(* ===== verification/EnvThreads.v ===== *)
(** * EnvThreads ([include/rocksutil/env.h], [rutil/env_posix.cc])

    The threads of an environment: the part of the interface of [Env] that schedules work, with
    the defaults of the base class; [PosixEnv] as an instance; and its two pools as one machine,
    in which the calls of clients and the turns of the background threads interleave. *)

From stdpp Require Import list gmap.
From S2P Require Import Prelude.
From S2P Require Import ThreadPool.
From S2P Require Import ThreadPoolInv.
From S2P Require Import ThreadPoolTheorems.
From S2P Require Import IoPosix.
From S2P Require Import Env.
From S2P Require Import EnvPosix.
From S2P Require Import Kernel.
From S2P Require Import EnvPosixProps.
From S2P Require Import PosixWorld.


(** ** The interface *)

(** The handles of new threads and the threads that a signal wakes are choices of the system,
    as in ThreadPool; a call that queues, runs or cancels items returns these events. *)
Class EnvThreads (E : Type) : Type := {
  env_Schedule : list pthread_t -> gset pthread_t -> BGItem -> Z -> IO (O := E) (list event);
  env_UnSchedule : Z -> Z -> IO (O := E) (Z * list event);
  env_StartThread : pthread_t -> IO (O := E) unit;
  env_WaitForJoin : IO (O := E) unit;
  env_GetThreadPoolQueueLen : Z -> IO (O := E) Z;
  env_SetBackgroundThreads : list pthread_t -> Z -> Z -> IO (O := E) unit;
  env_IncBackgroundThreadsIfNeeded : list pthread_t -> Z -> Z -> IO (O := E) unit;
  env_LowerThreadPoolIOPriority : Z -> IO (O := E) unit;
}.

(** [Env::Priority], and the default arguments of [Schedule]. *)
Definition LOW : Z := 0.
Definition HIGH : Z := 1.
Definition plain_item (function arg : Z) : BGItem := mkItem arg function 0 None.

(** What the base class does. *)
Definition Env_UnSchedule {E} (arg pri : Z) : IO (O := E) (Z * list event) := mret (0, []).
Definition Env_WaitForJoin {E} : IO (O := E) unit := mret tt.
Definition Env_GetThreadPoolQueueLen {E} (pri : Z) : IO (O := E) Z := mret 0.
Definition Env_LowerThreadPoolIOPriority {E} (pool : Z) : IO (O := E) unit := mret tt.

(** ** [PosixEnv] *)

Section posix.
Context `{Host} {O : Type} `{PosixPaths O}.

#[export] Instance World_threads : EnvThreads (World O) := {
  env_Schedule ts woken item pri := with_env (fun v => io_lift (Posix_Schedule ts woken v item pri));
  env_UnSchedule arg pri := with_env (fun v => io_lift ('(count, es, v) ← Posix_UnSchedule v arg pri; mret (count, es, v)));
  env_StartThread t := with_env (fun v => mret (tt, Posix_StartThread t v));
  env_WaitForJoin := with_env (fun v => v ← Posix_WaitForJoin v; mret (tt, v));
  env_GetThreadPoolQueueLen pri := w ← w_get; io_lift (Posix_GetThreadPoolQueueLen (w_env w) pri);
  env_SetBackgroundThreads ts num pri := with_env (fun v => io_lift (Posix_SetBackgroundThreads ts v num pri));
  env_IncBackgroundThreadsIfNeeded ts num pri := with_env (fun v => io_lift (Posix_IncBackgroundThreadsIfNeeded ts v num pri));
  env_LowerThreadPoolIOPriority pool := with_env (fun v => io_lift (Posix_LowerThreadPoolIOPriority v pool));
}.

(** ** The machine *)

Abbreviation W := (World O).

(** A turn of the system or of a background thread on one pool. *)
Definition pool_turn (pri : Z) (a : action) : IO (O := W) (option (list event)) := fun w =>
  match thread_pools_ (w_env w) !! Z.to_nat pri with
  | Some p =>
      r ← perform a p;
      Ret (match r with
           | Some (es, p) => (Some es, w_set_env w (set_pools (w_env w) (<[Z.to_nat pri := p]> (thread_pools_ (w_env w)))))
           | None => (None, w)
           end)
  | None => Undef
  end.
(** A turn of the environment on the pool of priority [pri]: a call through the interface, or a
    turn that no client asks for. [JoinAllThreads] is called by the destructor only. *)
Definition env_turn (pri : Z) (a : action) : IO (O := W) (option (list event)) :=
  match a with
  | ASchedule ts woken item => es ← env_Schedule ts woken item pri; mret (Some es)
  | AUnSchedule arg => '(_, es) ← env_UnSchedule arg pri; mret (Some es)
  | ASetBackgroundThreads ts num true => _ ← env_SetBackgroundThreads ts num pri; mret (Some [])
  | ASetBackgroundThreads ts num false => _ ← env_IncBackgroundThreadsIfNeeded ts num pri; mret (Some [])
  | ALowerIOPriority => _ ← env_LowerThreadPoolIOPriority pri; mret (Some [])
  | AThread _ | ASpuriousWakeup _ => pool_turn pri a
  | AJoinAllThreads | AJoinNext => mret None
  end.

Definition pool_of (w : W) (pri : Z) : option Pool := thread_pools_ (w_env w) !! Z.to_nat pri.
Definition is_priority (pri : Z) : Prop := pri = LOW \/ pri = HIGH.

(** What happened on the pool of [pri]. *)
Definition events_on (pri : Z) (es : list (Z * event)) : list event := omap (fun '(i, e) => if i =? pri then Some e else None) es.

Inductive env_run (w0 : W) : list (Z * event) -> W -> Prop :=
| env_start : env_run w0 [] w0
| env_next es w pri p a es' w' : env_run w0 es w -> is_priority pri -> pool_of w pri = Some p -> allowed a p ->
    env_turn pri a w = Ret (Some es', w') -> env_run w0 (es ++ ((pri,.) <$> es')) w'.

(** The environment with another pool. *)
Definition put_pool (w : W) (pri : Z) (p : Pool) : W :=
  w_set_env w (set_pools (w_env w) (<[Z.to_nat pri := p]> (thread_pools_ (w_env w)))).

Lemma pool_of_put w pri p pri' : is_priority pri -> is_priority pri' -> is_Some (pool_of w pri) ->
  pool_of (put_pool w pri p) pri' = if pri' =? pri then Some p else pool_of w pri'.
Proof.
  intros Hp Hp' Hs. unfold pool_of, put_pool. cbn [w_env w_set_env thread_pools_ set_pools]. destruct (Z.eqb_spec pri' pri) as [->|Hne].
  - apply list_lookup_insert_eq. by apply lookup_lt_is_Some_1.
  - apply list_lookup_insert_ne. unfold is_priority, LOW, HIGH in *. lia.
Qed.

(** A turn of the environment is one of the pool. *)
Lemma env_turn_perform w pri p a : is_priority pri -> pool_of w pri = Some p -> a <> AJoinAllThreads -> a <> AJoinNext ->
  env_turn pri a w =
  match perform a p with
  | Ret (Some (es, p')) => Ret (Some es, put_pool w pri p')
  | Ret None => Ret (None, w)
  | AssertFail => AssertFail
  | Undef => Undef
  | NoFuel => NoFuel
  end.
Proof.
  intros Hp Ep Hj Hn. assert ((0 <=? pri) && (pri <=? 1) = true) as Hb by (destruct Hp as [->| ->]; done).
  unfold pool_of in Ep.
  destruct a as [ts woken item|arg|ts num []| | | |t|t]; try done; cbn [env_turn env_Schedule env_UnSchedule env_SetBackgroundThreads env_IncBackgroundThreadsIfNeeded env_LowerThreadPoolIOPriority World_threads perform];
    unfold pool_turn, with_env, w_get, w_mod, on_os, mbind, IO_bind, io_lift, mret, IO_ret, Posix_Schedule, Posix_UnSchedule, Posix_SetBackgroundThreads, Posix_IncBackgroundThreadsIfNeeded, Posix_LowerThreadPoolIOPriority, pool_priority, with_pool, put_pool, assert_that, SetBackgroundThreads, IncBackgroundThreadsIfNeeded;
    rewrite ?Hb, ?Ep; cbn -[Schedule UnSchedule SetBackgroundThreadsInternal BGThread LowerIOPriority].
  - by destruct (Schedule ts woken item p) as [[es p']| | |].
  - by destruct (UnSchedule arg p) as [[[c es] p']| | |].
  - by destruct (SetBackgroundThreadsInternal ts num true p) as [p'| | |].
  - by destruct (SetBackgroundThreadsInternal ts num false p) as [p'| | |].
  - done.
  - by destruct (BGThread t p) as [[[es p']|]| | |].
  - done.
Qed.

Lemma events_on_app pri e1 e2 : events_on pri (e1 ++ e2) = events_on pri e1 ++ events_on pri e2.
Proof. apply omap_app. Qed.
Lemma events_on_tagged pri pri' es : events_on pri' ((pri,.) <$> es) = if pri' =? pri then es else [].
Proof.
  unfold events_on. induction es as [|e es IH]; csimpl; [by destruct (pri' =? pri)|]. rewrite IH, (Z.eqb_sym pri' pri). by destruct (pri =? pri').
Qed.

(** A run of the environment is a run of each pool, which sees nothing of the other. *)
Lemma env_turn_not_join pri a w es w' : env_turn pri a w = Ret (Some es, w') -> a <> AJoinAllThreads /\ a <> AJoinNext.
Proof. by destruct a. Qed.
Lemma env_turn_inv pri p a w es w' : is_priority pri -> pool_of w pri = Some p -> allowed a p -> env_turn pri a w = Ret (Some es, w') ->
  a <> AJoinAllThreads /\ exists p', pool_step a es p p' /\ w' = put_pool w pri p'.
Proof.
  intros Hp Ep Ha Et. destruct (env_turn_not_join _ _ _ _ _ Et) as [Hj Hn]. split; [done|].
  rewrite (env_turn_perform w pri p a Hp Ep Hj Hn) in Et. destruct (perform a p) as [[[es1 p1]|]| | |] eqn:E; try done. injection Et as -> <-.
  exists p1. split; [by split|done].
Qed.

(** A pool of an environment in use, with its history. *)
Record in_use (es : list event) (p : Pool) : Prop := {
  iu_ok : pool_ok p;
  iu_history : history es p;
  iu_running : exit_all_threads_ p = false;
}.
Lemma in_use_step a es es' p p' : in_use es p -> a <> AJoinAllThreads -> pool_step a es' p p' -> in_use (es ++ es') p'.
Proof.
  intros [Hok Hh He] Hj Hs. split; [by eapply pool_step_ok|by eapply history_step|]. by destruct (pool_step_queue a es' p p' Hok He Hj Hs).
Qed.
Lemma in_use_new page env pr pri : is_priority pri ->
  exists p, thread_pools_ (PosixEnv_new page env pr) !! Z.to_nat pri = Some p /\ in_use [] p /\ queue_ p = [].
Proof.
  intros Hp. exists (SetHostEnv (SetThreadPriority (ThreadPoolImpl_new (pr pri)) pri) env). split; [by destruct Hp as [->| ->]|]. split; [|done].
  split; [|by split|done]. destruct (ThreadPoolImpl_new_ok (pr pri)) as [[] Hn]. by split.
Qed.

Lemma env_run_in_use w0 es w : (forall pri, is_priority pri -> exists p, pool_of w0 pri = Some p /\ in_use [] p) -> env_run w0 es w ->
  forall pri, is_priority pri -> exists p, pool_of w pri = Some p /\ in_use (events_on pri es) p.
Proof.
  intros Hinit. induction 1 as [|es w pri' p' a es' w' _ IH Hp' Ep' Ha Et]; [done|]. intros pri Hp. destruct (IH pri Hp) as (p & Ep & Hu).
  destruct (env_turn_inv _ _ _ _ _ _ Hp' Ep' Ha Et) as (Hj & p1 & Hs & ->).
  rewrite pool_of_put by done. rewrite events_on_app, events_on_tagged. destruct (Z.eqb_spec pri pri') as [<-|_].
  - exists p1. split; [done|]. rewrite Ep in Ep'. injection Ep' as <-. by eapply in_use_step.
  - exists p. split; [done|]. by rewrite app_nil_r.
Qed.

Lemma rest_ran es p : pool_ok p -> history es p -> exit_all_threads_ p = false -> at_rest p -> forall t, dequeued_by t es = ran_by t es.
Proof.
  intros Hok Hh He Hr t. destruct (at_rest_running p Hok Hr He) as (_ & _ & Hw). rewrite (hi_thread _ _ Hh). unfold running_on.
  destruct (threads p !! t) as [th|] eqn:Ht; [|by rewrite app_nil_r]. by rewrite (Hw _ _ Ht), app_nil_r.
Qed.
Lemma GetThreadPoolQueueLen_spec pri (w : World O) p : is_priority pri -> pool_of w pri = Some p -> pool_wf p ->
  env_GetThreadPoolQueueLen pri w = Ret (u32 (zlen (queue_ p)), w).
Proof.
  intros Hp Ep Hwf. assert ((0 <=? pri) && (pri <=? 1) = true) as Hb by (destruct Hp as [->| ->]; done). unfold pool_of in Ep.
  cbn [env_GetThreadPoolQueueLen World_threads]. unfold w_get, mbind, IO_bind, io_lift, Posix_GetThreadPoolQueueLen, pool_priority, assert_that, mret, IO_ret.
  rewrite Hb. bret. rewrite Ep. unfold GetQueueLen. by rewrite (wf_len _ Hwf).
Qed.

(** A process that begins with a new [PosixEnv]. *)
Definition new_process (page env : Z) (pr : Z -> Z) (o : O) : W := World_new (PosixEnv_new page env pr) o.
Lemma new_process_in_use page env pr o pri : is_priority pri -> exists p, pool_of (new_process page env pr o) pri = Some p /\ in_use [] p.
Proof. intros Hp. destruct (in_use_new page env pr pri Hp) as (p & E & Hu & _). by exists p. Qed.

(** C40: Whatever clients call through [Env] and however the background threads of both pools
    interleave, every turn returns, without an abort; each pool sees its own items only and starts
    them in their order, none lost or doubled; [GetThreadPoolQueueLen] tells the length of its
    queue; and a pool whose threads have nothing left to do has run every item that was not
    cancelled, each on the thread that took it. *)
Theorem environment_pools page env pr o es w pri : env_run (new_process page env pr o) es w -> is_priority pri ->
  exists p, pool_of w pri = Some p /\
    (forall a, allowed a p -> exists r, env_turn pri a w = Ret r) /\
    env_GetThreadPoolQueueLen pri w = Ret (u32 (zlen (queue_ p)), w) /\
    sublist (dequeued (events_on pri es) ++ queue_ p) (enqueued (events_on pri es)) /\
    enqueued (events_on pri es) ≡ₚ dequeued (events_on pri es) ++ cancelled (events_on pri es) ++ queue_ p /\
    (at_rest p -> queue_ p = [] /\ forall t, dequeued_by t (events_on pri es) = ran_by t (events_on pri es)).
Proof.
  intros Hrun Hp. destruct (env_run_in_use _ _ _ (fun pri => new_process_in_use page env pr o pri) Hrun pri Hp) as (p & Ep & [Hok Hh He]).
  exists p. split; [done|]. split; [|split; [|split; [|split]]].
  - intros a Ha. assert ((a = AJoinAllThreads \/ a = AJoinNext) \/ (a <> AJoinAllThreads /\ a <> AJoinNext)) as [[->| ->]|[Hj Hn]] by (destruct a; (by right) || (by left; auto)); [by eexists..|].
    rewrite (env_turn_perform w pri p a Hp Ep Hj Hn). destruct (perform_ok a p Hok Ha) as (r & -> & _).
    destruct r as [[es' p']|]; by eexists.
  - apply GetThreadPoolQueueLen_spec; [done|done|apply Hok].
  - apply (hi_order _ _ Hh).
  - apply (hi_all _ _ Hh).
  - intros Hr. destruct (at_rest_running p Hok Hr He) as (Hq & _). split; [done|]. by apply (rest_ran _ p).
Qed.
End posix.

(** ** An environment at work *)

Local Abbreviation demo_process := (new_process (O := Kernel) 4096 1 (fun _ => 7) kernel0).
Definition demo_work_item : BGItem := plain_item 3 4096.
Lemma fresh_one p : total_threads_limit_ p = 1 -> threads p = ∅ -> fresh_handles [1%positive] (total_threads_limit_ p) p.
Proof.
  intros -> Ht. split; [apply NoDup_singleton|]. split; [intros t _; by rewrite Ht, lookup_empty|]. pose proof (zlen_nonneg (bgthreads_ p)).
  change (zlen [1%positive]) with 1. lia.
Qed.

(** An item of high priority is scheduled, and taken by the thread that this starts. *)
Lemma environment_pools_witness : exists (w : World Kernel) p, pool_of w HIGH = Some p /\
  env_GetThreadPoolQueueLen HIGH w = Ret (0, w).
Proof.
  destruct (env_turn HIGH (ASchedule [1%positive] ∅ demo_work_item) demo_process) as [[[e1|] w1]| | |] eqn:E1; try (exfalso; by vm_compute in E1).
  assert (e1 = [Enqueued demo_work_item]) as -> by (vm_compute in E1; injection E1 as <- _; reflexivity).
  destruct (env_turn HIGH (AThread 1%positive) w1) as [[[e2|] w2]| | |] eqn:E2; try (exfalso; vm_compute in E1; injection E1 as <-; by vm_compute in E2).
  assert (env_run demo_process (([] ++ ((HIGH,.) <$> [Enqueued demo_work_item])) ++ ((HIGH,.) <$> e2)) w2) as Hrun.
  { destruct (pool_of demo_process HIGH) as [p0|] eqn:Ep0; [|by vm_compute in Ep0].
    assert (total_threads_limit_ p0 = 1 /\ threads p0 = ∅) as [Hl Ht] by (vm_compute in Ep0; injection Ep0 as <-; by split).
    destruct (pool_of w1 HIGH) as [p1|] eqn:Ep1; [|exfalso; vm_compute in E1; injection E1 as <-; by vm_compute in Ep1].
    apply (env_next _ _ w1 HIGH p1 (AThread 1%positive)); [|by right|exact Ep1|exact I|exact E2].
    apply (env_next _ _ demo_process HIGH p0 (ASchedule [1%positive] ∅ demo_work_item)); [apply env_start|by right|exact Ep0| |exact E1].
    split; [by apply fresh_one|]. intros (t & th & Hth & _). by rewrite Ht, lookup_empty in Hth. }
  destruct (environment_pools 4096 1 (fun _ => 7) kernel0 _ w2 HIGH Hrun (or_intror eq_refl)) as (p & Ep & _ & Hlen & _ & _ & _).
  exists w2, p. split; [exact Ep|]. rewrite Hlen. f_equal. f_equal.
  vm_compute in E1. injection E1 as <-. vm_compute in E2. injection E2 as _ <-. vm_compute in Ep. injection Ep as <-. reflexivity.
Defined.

--------------------------------

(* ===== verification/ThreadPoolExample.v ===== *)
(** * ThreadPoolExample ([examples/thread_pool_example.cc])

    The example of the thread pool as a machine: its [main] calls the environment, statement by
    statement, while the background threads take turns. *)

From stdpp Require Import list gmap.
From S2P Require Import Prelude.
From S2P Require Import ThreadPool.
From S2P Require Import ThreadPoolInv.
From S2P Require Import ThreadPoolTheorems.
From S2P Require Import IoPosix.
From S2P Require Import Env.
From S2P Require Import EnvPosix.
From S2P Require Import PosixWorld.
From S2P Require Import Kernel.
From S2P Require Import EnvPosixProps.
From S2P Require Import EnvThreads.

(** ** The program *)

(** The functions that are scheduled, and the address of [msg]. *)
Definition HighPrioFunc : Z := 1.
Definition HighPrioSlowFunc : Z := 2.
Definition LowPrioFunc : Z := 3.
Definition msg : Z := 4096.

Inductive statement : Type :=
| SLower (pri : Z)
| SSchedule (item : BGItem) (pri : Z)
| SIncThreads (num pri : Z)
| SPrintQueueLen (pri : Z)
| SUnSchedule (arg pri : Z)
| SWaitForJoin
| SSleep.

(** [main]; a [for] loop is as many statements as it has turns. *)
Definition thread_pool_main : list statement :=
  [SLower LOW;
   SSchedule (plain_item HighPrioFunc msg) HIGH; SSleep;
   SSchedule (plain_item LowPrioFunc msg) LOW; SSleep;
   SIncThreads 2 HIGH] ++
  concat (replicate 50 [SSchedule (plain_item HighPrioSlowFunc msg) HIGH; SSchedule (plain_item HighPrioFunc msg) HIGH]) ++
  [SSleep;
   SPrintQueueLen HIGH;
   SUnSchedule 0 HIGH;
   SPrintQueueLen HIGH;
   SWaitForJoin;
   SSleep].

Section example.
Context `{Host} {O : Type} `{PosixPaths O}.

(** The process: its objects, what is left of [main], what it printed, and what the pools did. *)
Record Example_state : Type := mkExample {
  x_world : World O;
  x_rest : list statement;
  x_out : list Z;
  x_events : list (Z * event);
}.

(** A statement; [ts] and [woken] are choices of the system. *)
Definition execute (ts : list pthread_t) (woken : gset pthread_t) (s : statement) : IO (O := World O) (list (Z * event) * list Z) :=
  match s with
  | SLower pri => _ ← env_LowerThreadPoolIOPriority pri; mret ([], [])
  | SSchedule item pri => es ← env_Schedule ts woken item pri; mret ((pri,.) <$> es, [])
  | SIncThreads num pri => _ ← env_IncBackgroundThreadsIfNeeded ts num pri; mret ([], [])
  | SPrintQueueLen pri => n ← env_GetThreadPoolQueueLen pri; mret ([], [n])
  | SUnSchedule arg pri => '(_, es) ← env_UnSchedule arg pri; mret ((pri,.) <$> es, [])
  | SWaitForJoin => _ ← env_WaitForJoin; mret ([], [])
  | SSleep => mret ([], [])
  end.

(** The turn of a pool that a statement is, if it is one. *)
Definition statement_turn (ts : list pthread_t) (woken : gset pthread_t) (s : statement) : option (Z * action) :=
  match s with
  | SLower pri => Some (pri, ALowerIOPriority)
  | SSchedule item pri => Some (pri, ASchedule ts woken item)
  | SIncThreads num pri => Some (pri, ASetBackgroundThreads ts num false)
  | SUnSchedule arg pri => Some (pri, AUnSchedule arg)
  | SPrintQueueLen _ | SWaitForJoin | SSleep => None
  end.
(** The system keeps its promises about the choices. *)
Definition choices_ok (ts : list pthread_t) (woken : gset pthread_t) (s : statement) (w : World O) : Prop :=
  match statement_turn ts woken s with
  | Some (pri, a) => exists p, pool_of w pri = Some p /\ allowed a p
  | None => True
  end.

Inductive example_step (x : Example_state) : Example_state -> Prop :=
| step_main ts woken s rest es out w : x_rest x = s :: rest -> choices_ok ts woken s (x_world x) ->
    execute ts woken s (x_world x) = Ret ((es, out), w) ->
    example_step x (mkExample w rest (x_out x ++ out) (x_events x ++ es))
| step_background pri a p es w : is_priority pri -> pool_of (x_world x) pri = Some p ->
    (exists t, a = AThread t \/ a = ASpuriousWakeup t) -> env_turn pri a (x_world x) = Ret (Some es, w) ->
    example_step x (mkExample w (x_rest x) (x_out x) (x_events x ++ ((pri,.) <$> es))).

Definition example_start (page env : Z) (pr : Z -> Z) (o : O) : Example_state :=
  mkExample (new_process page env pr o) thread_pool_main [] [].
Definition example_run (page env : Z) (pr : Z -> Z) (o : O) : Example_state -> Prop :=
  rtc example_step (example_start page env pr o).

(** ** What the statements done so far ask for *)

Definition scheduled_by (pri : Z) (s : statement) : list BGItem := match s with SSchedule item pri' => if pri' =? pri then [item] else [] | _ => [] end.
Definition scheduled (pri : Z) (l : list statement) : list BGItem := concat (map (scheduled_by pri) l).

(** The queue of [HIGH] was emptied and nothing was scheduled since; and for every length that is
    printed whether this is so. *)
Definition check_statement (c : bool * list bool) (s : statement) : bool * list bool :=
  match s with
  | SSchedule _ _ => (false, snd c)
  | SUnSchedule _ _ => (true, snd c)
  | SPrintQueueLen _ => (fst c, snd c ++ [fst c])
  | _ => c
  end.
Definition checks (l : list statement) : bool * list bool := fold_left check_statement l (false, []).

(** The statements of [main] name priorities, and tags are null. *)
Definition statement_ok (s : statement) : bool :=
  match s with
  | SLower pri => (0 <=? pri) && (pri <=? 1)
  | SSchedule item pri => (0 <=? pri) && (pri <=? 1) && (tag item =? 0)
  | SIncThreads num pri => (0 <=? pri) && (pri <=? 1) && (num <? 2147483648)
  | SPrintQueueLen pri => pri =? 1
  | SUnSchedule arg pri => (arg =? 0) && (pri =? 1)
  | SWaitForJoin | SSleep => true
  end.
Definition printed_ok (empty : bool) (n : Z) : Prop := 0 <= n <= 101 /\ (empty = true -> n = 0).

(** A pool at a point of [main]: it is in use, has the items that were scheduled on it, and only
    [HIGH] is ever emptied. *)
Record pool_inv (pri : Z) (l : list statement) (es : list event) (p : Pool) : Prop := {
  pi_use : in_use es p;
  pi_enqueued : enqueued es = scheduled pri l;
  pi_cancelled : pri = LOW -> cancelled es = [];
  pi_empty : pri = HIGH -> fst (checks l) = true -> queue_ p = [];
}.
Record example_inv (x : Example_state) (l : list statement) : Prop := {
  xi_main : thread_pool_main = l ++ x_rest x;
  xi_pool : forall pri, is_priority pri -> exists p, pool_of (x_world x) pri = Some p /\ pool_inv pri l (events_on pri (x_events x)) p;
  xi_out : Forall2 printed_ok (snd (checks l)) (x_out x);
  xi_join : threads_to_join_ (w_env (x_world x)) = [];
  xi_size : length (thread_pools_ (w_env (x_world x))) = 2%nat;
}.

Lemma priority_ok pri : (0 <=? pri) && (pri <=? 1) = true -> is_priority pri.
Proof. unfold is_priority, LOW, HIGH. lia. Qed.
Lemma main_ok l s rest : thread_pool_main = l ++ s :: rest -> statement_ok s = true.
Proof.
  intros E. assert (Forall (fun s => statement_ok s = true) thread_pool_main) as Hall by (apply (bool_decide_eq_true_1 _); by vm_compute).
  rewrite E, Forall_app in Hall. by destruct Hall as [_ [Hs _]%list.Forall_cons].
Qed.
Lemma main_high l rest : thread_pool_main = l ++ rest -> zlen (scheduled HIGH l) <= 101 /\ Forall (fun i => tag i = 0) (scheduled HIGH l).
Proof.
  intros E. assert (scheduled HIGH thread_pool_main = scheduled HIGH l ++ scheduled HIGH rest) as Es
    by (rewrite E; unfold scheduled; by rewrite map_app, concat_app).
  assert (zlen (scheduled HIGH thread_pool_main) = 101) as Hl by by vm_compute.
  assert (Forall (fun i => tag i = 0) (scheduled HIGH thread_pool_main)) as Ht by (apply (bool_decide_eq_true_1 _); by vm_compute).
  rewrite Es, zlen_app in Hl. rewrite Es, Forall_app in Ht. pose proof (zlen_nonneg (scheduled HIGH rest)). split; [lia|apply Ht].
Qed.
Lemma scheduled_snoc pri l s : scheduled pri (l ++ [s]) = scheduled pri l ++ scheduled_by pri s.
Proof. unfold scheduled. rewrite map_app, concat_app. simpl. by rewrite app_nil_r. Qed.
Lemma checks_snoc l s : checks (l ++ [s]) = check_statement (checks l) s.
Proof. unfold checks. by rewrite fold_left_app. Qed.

--------------------------------

__Problem__
Return only the part of the records above that opens with the line containing "destruct r as [[es' p']|]; by eexists." and closes with the line containing "Definition demo_work_item : BGItem", ends included.

__Solution to this exercise__
    destruct r as [[es' p']|]; by eexists.
  - apply GetThreadPoolQueueLen_spec; [done|done|apply Hok].
  - apply (hi_order _ _ Hh).
  - apply (hi_all _ _ Hh).
  - intros Hr. destruct (at_rest_running p Hok Hr He) as (Hq & _). split; [done|]. by apply (rest_ran _ p).
Qed.
End posix.

(** ** An environment at work *)

Local Abbreviation demo_process := (new_process (O := Kernel) 4096 1 (fun _ => 7) kernel0).
Definition demo_work_item : BGItem := plain_item 3 4096.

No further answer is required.